Volume > Issue > The Life & Thought of Titus Brandsma

The Life & Thought of Titus Brandsma

ANTI-NAZI PRIEST

By Donald J. D’Elia | December 1986
Donald J. D’Elia is Professor of History at the State University of New York at New Paltz.

“Among the many questions which disturb me,” wrote the Dutch Carmelite Titus Brandsma in 1932, “nothing worries me more than the enigma of why today when mankind has come so far and is so proud of its progress, so many people have set themselves apart from God. Is it entirely their fault? Or is something required of us too, so that the image of God may shine out again in the world with a brighter light?”

As we now know from his Beatification in November 1985, Fr. Brandsma answered his own question with his life and death in the service of mankind, allowing Christ to shine forth even in the darkest hell of Dachau, where he was martyred for the faith. His teaching and his life were one: the Carmelite friar’s doctrine of the “mysticism of suf­fering” was inspired by his own interior life, but its ultimate source lay in the teachings of the Catholic Church.
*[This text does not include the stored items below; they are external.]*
(** * Tubely upload handlers: a shallow embedding of [src/api/videos.ts] and
    [src/api/thumbnails.ts]

    The two request handlers and the aspect-ratio classifier are translated
    function by function.  Code that throws returns [Throw]; code that touches
    the disk, the bucket or the database threads a [World] through a small
    state-and-exception monad, so that the effects performed before a throw
    stay visible afterwards.  The numbers of the classifier are IEEE 754
    binary64 doubles, with the rounding of each operation; the sizes the
    handlers compare are integers.  The collaborators the handlers import but whose
    code is elsewhere (token validation, database layer, asset helpers, the
    JSON parser and the [ffprobe] executable) form the interface [Platform]. *)

From Stdlib Require Import ZArith String List Lia.
From Corelib Require Import SpecFloat.
From stdpp Require Import gmap strings list fin_maps.

Open Scope string_scope.
Open Scope Z_scope.

(* ===================================================================== *)
(** ** JavaScript numbers and operators used by the sources               *)
(* ===================================================================== *)

(** [ToInt32]: the signed 32-bit reading of an integer, as the shift
    operators apply it to their operands. *)
Definition toInt32 (z : Z) : Z :=
  let m := z mod 2 ^ 32 in
  if m <? 2 ^ 31 then m else m - 2 ^ 32.

(** [a << b]: the left operand as an int32, the count taken modulo 32, the
    result wrapped to an int32 again. *)
Definition js_shl (a b : Z) : Z :=
  toInt32 (Z.shiftl (toInt32 a) (Z.land b 31)).

(** The numbers of the runtime are IEEE 754 binary64 doubles: here the
    [spec_float] of the standard library at precision 53 and maximal
    exponent 1024, whose operations round to nearest, ties to even.
    [binary64_of_Z n] is the double that [JSON.parse] gives for the integer
    [n] in the probe's output, and the double of the literals [16] and [9]:
    the nearest double, [n] itself up to 2^53. *)
Definition binary64_of_Z (n : Z) : spec_float :=
  binary_normalize 53 1024 n 0 false.

(** [Math.floor(x)]: the double of the greatest integer not above [x];
    zeros, infinities and NaN are returned as they are.  A finite double is
    [m * 2^e] with its sign; at an exponent [e >= 0] it is an integer. *)
Definition Math_floor (x : spec_float) : spec_float :=
  match x with
  | S754_finite s m e =>
      if 0 <=? e then x
      else binary64_of_Z ((if s then Zneg m else Zpos m) / 2 ^ (- e))
  | _ => x
  end.

(** [16 * (x / 9)] of [videos.ts] lines 111-112, with the two operations
    in the order of the source, each rounded. *)
Definition sixteen_ninths (x : spec_float) : spec_float :=
  SFmul 53 1024 (binary64_of_Z 16) (SFdiv 53 1024 x (binary64_of_Z 9)).

(** [Math.floor(16 * (n / 9))] for an integer [n], read as an integer:
    the integer as a double, divided by 9, multiplied by 16, and the floor
    of the result ([None] if it is not finite). *)
Definition binary64_floor (x : spec_float) : option Z :=
  match x with
  | S754_zero _ => Some 0
  | S754_finite s m e =>
      let z := if s then Zneg m else Zpos m in
      Some (if 0 <=? e then z * 2 ^ e else z / 2 ^ (- e))
  | S754_infinity _ | S754_nan => None
  end.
Titus Brandsma was born in Friesland, an overwhelmingly Protestant province of the Nether­lands, on February 23, 1881, one of six children of devout Catholic parents. His brother and three of his sisters also chose the religious life. Titus’s moth­er was devoted to Our Lady of Mount Carmel and St. Teresa of Ávila, and it was the family belief that he and his brother, later a Franciscan priest, had recovered from grave childhood illnesses only because of the Virgin’s miraculous intervention. Titus’s own life and his teaching of the “mysticism of suffering” were fashioned from a deep study of Marian and Teresan spirituality. His favorite words, discovered in his grandfather’s prayerbook, were from St. Teresa: “Let nothing disturb you, nothing cause you fear. All things pass. God is unchanging. Patience obtains all. Whoever has God needs noth­ing else; God alone suffices.” He kept these words close to his heart, even to the day of his murder by the Nazis in the camp infirmary at Dachau.
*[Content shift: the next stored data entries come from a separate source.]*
(** A slot is free as long as the set is not full. *)
Lemma occupied_all_count s :
  inode_set_inv s → (∀ i, (i < Z.to_nat kSlots)%nat → occupied s i) → set_count s = kSlots.
Proof.
  intros Hinv Hall. rewrite (inv_count s Hinv).
  rewrite filter_id; [rewrite (inv_stamp_len s Hinv), kSlots_val; lia|].
  intros t (i & Hi)%list_elem_of_lookup. specialize (Hall i). unfold occupied in Hall.
  rewrite Hi in Hall. assert (i < length (set_stamp s))%nat by by eapply lookup_lt_Some.
  rewrite (inv_stamp_len s Hinv) in *. by injection (Hall ltac:(done)).
Qed.

(** The first unoccupied slot of a path, or the first one holding [x]. *)
Lemma insert_probe_spec s x n k :
  length (set_inode s) = Z.to_nat kSlots → length (set_stamp s) = Z.to_nat kSlots →
  (n + k = Z.to_nat kSlots)%nat →
  (∀ j, (j < k)%nat → occupied s (probe_path x j) ∧ set_inode s !! probe_path x j ≠ Some x) →
  ∃ m, (k ≤ m)%nat ∧
  (∀ j, (j < m)%nat → occupied s (probe_path x j) ∧ set_inode s !! probe_path x j ≠ Some x) ∧
  let i := probe_path x m in
  ((m < Z.to_nat kSlots)%nat ∧ ¬ occupied s i ∧
   insert_probe n x (inode_slot x) (Z.of_nat k) s =
     (true, s <| set_stamp := <[i := set_generation s]> (set_stamp s) |>
              <| set_inode := <[i := x]> (set_inode s) |>
              <| set_count := set_count s ⊞ 1 |>)) ∨
  ((m < Z.to_nat kSlots)%nat ∧ occupied s i ∧ set_inode s !! i = Some x ∧
   insert_probe n x (inode_slot x) (Z.of_nat k) s = (false, s)) ∨
  (m = Z.to_nat kSlots ∧
   insert_probe n x (inode_slot x) (Z.of_nat k) s = (true, s <| set_overflowed := true |>)).
Proof.
  intros Hli Hls. revert k. induction n as [|n IH]; intros k Hk Hbefore.
  { exists k. split; [lia|]. split; [done|]. right; right. split; [lia|done]. }
  pose proof (probe_path_lt x k) as Hlt.
  destruct (lookup_lt_is_Some_2 (set_stamp s) (probe_path x k)) as [t Ht]; [lia|].
  destruct (lookup_lt_is_Some_2 (set_inode s) (probe_path x k)) as [y Hy]; [lia|].
  cbn [insert_probe]. rewrite probe_index.
  rewrite (list_lookup_total_correct _ _ _ Ht), (list_lookup_total_correct _ _ _ Hy).
  destruct (Z.eqb_spec t (set_generation s)) as [->|Hne]; cbn [negb].
  2:{ exists k. split; [lia|]. split; [done|]. left. split; [lia|].
      unfold occupied. rewrite Ht. split; [congruence|done]. }
  destruct (Z.eqb_spec y x) as [->|Hne].
  { exists k. split; [lia|]. split; [done|]. right; left. split; [lia|]. by rewrite Hy. }
  destruct (IH (S k)) as (m & Hm & Hb & Hcases); [lia| |].
  { intros j Hj. destruct (decide (j = k)) as [->|]; [|by apply Hbefore; lia].
    rewrite Hy. split; [done|congruence]. }
  exists m. split; [lia|]. split; [done|].
  replace (Z.of_nat k + 1) with (Z.of_nat (S k)) by lia. done.
Qed.

(** Filling the free slot [probe_path x m] with [x]. *)
Definition fill (s : DmaInodeSet) (i : nat) (x : Z) : DmaInodeSet :=
  s <| set_stamp := <[i := set_generation s]> (set_stamp s) |>
    <| set_inode := <[i := x]> (set_inode s) |> <| set_count := set_count s ⊞ 1 |>.

Lemma fill_occupied s i x j :
  (i < length (set_stamp s))%nat → occupied (fill s i x) j ↔ i = j ∨ occupied s j.
Proof.
  intros Hi. unfold occupied, fill. cbn. destruct (decide (i = j)) as [->|].
  - rewrite list_lookup_insert_eq by done. tauto.
  - rewrite list_lookup_insert_ne by done. tauto.
Qed.

Lemma fill_members s i x :
  length (set_inode s) = length (set_stamp s) → (i < length (set_stamp s))%nat → ¬ occupied s i →
  members (fill s i x) = {[x]} ∪ members s.
Proof.
  intros Hl Hi Hocc. apply set_eq. intros y.
  rewrite elem_of_union, elem_of_singleton, !elem_of_members. split.
  - intros (j & Hj & [<-|Ho]%fill_occupied); [| |done].
    + cbn in Hj. rewrite list_lookup_insert_eq in Hj by lia. simplify_eq. by left.
    + right. exists j. split; [|done]. cbn in Hj.
      rewrite list_lookup_insert_ne in Hj; [done|]. by intros ->.
  - intros [->|(j & Hj & Ho)].
    + exists i. split; [apply list_lookup_insert_eq; lia|]. apply fill_occupied; auto.
    + exists j. rewrite fill_occupied by done. split; [|by right]. cbn.
      rewrite list_lookup_insert_ne; [done|]. by intros ->.
Qed.

Lemma fill_inv s x m :
  inode_set_inv s → set_count s < kMaxDedupedBuffers → (m < Z.to_nat kSlots)%nat →
  ¬ occupied s (probe_path x m) → (∀ j, (j < m)%nat → occupied s (probe_path x j)) →
  inode_set_inv (fill s (probe_path x m) x).
Proof.
  intros [Hli Hls Hg Hst Hc Hcm Hr] Hcount Hm Hocc Hpath.
  pose proof (probe_path_lt x m) as Hlt.
  assert (0 ≤ set_count s) by lia.
  assert (u64 (set_count s + 1) = set_count s + 1) as Hu.
  { apply u64_small. rewrite kMaxDedupedBuffers_val in *. lia. }
  destruct (lookup_lt_is_Some_2 (set_stamp s) (probe_path x m)) as [t Ht]; [lia|].
  split; cbn; rewrite ?length_insert, ?Hu; try done; try lia.
  - apply Forall_insert; [done|lia].
  - rewrite (length_filter_insert _ _ _ _ t) by
      (done || (unfold occupied in Hocc; rewrite Ht in Hocc; congruence)). lia.
  - intros y k Hk Ho Hy j Hj. change (occupied (fill s (probe_path x m) x) (probe_path y j)).
    apply fill_occupied in Ho; [|lia]. apply fill_occupied; [lia|].
    destruct (decide (probe_path x m = probe_path y k)) as [E|Hne].
    + cbn in Hy. rewrite E, list_lookup_insert_eq in Hy by (rewrite <-E; lia). simplify_eq.
      apply probe_path_inj in E; [|done..]. subst k. right. by apply Hpath.
    + destruct Ho as [?|Ho]; [done|]. right. eapply Hr; [done..| |done].
      cbn in Hy. by rewrite list_lookup_insert_ne in Hy.
Qed.

(** One insertion below the dedup limit behaves as insertion into a set. *)
Lemma InsertInode_spec s x :
  inode_set_inv s → set_count s < kMaxDedupedBuffers →
  let '(fresh, s') := InsertInode s x in
  inode_set_inv s' ∧ members s' = {[x]} ∪ members s ∧
  fresh = bool_decide (x ∉ members s) ∧
  set_overflowed s' = set_overflowed s ∧
  set_count s' = set_count s + (if fresh then 1 else 0).
Proof.
  intros Hinv Hcount. unfold InsertInode.
  destruct (Z.geb_spec (set_count s) kMaxDedupedBuffers); [lia|].
  pose proof Hinv as [Hli Hls Hg Hst Hc Hcm Hr].
  destruct (insert_probe_spec s x (Z.to_nat kSlots) 0 Hli Hls) as (m & _ & Hb & Hcases);
    [lia|intros; lia|]. change (Z.of_nat 0) with 0 in Hcases.
  assert ((x ∈ members s) → ∃ k, (k < Z.to_nat kSlots)%nat ∧ occupied s (probe_path x k) ∧
    set_inode s !! probe_path x k = Some x) as Hmem.
  { intros (i & Hi & Ho)%elem_of_members.
    destruct (probe_path_surj x i) as (k & Hk & <-); [|by eauto].
    rewrite <-Hli. by eapply lookup_lt_Some. }
  destruct Hcases as [(Hm & Hocc & ->)|[(Hm & Hocc & Hx & ->)|(-> & ->)]].
  - change (inode_set_inv (fill s (probe_path x m) x) ∧
      members (fill s (probe_path x m) x) = {[x]} ∪ members s ∧
      true = bool_decide (x ∉ members s) ∧ set_overflowed s = set_overflowed s ∧
      u64 (set_count s + 1) = set_count s + 1).
    pose proof (probe_path_lt x m). split_and!.
    + apply fill_inv; [done..|]. intros j Hj. by apply Hb.
    + apply fill_members; [congruence|lia|done].
    + symmetry. apply bool_decide_eq_true. intros (k & Hk & Ho & Hxk)%Hmem.
      destruct (decide (k < m)%nat) as [Hkm|]; [by apply Hb in Hkm as [_ ?]|].
      destruct (decide (k = m)) as [->|]; [done|].
      apply Hocc, (Hr x k); [done..|lia].
    + done.
    + apply u64_small. rewrite kMaxDedupedBuffers_val in *. lia.
  - assert (x ∈ members s) by (apply elem_of_members; eauto).
    split_and!; [done|by symmetry; apply subseteq_union_1_L, singleton_subseteq_l| |done|lia].
    symmetry. apply bool_decide_eq_false. tauto.
  - exfalso. assert (set_count s = kSlots) as E.
    { apply occupied_all_count; [done|]. intros i Hi.
      destruct (probe_path_surj x i Hi) as (k & Hk & <-). by apply Hb. }
    rewrite kMaxDedupedBuffers_val, kSlots_val in *. lia.
Qed.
Titus enrolled in the minor Franciscan semi­nary at Megen, but his frailty and poor health led to his dismissal. In particular, he suffered a chronic stomach disorder that in later years required con­stant medical attention and would have probably rendered any other man an invalid. On September 17, 1898, his health under control, Titus was ad­mitted to the novitiate of the Carmelite Order at Boxmeer; six years later he was ordained a priest. His seminary thesis, published soon after as a book, was an anthology of the writings of St. Teresa of Ávila. Characteristically enough, Blessed Titus’s last book, written clandestinely in a Nazi prison after his arrest as an “enemy of the German na­tion,” was a full-length biography of the Carmelite mystic.